### WHAT IS EXPECTED:
For the listing below, output exactly the lines from the line with "Definition ArgsError_to_string (e" up to and including the line with "(** [windows] is [cfg!(windows)]. *)", and no other lines.

◇ ◇ ◇

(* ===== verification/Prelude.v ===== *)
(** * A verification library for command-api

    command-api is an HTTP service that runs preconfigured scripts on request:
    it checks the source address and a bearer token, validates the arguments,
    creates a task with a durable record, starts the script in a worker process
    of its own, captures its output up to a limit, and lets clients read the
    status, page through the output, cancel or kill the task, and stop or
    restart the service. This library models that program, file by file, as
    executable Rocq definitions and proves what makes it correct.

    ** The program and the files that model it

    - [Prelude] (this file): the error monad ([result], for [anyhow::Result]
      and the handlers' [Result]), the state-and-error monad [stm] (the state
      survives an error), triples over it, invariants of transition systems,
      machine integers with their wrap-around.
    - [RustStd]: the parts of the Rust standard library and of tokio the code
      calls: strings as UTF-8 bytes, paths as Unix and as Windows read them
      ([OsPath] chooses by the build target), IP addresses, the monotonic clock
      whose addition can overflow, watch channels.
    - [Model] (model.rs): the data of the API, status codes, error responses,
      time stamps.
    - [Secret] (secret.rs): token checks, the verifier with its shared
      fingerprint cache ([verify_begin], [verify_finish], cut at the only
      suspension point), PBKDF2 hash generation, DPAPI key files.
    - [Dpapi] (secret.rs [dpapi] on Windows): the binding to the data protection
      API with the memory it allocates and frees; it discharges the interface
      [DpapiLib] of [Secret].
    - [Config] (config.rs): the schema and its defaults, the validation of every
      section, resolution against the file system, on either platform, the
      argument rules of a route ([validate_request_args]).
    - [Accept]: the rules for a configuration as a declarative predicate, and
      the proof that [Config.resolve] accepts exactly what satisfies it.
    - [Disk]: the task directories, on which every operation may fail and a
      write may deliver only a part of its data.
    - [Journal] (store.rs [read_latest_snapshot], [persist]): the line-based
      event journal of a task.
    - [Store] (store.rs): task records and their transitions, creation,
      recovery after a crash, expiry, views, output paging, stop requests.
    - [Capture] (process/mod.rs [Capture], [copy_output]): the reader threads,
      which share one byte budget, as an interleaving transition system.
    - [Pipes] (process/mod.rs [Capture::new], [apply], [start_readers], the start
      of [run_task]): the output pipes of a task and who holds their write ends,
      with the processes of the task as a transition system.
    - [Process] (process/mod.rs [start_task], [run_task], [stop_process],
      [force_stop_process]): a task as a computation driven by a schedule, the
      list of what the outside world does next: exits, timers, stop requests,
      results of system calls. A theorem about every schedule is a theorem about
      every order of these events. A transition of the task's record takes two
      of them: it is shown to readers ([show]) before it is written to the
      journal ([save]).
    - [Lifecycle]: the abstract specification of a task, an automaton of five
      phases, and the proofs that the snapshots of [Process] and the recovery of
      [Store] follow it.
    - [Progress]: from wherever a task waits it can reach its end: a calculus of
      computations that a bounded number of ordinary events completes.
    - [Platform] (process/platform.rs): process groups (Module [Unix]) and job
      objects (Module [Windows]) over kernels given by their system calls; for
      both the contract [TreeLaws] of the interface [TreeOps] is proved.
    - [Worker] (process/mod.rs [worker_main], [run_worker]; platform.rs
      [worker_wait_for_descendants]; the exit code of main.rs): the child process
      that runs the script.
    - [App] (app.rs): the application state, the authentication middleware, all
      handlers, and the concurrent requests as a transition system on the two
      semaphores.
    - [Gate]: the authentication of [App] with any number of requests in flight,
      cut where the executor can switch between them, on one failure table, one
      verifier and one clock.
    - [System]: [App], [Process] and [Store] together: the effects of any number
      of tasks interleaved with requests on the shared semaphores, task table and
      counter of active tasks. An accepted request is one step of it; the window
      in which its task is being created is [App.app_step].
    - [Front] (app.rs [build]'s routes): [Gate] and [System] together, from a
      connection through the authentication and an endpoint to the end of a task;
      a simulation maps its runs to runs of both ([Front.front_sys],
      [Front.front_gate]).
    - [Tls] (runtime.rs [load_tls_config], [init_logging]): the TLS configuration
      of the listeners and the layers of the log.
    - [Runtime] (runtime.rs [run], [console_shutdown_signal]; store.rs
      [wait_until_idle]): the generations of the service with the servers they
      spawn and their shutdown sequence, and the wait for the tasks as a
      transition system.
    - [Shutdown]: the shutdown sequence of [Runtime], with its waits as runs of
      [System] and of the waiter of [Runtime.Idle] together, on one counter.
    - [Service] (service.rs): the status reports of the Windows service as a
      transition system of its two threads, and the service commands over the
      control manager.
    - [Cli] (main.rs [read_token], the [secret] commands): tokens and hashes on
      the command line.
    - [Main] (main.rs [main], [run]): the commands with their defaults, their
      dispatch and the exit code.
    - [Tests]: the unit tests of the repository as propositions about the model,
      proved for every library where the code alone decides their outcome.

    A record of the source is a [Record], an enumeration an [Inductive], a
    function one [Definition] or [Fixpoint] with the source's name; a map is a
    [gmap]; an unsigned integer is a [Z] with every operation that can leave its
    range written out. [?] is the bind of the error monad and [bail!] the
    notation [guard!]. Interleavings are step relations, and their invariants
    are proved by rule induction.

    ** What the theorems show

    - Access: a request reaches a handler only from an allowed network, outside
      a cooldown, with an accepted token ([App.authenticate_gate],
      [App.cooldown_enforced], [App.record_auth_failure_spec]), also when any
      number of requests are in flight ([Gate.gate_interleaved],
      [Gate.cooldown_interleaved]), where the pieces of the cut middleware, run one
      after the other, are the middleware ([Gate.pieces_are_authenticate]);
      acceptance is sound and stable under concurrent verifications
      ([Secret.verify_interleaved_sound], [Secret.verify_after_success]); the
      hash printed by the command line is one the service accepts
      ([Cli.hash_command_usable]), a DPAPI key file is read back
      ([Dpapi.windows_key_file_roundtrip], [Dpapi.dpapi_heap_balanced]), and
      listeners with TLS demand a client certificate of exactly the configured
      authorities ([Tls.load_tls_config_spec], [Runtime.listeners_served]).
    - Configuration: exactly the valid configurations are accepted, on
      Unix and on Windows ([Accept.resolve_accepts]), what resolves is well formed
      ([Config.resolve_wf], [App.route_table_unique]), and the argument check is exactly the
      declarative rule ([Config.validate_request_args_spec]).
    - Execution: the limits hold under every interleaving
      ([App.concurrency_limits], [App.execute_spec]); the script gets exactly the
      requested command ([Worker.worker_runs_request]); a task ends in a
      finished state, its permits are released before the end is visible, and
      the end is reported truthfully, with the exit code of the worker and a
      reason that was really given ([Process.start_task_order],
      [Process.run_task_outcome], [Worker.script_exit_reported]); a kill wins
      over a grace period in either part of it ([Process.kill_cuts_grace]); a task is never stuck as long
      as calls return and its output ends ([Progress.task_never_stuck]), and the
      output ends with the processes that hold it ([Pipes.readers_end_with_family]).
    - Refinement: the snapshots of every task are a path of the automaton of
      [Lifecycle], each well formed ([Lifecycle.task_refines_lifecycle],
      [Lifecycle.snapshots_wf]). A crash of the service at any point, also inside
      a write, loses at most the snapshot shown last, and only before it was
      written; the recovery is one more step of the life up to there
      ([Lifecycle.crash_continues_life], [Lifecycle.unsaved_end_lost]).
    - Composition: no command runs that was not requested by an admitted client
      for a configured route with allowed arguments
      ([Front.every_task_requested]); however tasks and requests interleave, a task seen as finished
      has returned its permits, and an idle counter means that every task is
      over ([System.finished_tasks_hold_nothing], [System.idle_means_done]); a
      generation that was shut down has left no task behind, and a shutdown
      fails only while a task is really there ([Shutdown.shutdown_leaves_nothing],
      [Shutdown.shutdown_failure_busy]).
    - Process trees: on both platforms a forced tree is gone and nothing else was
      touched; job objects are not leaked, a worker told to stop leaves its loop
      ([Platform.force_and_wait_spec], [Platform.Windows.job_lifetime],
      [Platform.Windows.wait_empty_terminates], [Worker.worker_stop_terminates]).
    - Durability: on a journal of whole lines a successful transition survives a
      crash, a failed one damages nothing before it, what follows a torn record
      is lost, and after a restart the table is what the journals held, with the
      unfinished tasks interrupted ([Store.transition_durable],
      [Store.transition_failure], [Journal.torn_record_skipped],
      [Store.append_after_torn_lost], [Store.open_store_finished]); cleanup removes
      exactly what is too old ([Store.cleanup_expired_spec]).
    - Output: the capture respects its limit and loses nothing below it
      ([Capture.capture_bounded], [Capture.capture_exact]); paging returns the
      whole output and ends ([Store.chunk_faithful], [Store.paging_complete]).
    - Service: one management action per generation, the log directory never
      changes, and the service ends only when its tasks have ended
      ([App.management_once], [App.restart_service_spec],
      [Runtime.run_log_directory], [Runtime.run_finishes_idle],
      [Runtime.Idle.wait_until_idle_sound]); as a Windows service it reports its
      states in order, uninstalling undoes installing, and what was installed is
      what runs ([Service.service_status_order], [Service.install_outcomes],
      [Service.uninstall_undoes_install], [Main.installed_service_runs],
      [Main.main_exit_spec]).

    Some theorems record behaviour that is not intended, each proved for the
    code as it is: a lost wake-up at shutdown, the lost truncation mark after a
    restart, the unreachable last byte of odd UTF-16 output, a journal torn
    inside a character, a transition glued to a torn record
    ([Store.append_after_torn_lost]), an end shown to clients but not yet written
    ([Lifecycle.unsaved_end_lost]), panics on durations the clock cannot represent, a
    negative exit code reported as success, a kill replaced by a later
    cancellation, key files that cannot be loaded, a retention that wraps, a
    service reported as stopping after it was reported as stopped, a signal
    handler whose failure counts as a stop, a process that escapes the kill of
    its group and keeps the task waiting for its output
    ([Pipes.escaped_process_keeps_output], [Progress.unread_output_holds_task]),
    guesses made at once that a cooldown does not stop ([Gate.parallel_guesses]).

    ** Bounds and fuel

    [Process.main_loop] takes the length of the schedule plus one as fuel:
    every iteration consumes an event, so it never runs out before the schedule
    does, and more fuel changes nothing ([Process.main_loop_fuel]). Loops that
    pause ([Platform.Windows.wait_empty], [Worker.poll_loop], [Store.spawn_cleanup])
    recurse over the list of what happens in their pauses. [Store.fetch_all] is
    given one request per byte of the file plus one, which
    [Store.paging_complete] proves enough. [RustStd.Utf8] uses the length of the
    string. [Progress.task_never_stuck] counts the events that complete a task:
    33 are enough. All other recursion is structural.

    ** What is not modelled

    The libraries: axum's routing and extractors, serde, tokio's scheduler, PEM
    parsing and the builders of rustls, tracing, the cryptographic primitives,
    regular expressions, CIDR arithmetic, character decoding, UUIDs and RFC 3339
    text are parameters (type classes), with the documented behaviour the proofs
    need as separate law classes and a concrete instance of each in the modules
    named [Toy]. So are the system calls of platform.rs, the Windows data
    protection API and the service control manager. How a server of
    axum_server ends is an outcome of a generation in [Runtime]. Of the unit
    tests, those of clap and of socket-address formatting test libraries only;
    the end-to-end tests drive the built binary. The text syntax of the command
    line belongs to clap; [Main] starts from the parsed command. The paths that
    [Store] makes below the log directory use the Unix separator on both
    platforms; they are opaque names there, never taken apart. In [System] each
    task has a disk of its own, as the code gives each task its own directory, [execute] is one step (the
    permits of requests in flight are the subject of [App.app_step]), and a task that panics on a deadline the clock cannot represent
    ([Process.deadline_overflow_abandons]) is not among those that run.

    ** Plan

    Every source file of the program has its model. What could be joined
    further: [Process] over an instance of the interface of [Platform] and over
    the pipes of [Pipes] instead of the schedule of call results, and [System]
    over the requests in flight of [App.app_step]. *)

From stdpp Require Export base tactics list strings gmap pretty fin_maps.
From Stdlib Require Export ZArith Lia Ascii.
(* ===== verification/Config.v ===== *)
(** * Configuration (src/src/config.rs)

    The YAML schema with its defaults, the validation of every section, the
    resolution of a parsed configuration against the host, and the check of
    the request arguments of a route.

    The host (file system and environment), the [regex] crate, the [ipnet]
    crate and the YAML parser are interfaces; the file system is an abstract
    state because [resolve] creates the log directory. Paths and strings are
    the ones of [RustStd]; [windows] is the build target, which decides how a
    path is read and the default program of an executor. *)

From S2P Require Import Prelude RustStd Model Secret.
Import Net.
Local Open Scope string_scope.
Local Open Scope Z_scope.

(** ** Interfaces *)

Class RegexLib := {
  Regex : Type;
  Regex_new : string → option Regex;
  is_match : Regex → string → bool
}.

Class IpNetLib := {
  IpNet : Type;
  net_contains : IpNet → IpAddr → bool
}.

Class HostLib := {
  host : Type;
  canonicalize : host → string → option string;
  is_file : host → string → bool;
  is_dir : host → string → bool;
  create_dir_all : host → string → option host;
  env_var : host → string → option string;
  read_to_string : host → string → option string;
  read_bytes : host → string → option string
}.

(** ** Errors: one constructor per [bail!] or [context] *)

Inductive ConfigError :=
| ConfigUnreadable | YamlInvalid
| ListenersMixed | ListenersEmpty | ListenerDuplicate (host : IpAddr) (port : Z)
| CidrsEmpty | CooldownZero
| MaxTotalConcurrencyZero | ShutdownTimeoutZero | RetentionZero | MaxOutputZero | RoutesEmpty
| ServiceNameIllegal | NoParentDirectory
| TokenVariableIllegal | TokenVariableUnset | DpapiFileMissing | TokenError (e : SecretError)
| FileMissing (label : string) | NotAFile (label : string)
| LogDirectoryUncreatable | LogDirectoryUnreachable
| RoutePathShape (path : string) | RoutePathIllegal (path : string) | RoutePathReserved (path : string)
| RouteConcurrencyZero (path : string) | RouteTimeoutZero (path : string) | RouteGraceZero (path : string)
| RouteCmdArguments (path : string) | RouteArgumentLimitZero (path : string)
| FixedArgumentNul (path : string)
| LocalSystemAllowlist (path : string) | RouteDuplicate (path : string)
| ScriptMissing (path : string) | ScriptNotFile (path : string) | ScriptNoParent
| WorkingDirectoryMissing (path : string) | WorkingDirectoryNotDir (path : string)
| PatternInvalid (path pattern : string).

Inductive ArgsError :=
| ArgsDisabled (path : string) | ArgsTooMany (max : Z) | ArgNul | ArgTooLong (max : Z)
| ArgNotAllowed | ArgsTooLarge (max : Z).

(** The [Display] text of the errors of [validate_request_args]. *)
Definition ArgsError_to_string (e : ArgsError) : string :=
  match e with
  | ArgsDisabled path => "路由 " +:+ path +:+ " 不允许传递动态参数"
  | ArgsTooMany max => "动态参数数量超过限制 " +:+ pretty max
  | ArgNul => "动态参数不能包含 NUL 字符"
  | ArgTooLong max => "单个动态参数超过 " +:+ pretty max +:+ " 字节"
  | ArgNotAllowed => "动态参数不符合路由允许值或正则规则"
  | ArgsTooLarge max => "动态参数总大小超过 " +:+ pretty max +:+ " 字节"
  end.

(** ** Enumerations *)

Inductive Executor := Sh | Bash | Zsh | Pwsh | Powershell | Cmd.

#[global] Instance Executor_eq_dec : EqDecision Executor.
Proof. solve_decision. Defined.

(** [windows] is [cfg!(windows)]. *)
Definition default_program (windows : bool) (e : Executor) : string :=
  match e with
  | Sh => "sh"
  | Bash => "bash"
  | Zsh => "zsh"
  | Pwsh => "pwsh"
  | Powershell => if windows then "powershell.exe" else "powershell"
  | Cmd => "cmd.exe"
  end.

◇ ◇ ◇

### WORKED SOLUTION:
Definition ArgsError_to_string (e : ArgsError) : string :=
  match e with
  | ArgsDisabled path => "路由 " +:+ path +:+ " 不允许传递动态参数"
  | ArgsTooMany max => "动态参数数量超过限制 " +:+ pretty max
  | ArgNul => "动态参数不能包含 NUL 字符"
  | ArgTooLong max => "单个动态参数超过 " +:+ pretty max +:+ " 字节"
  | ArgNotAllowed => "动态参数不符合路由允许值或正则规则"
  | ArgsTooLarge max => "动态参数总大小超过 " +:+ pretty max +:+ " 字节"
  end.

(** ** Enumerations *)

Inductive Executor := Sh | Bash | Zsh | Pwsh | Powershell | Cmd.

#[global] Instance Executor_eq_dec : EqDecision Executor.
Proof. solve_decision. Defined.

(** [windows] is [cfg!(windows)]. *)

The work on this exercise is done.